February 6, 2012 Leave a comment

At the end of his paper, Fred Moseley makes several statements that are important to parse. (PDF: )

This conclusion suggests that the debate over whether or not gold still plays a role in the function of measure of value in today’s economy is less important for Marx’s theory than previously thought. Whether or not gold still plays such a monetary role, i.e. whether it is assumed that credit money represents SNLT directly by itself, or indirectly through gold, it does not make any difference to the quantitative determination of the MELT in Marx’s theory. In both cases, the MELT is equal to the ratio Mp V / L, as in equation (7). Therefore, it also does not make any difference to the determination of the aggregate price level, nor of the total surplus-value produced.

Moseley argues Marx’s theory of money can be dispensed with, since it plays no role in determination of value, prices, and surplus value. As a practical matter, Moseley appears to be right on this: even in the absence of commodity money, labor produces value and surplus value. And, commodity money plays only a symbolic or token role in prices. Finally, if I interpret Marx correctly, money and the circulation of commodities occupy antagonistic poles not only in circulation itself, but between circulation, on the one hand, and a hoard of gold, on the other. Which is to say, between capital (as wealth in circulation, as self-expanding value) and money (as wealth at rest.).

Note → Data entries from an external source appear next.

(* ===== verification/Regs.v ===== *)
(** Register addresses, masks and board settings.

    Each constant has the name and the value of a #define of the platform
    headers (arch-socfpga/*.h), of the board's configuration headers
    (board/altera/socfpga/*.h, include/configs/socfpga_common.h) or of a source
    file.  A constant [x_base_f] is the address of field [f] of the register
    structure that the source reaches through the pointer [x_base]. *)

From S2P Require Import Prelude.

If capital was not prone to crises arising from the mode of production itself, money in Marx’s sense of that term would be unnecessary. This is the side of the equation that Moseley grasps onto as if it is the whole of Marx’s theory of money. Mosley’s argument requires a capitalism without overaccumulation (overproduction) of capital, without crises and stoppages of industry. Once all these elements of capitalism are reintroduced into his argument, that argument collapses and must collapse. Now, the circulation of commodities is no longer smooth and unvarying, but subject to interruptions, imbalances, even periodic collapses. During these periods of crises what serves as money is of acute importance — it cannot be symbolic or token money, but must be actual gold.

During crises, the nominal value of token money, bills of exchange, derivatives, bonds, etc. vanish — as is happening right now in Europe. This devaluation of token money and credit money is expressed as the sudden appreciation of gold “prices” against all symbolic monies.

What remains to be shown is that even if we assume no overaccumulation, crises or industrial stoppages, Moseley never shows in his paper that symbolic or token money can not only serve as measure of the value of commodities, but actually materialize this value in its own form — these two are not the same thing.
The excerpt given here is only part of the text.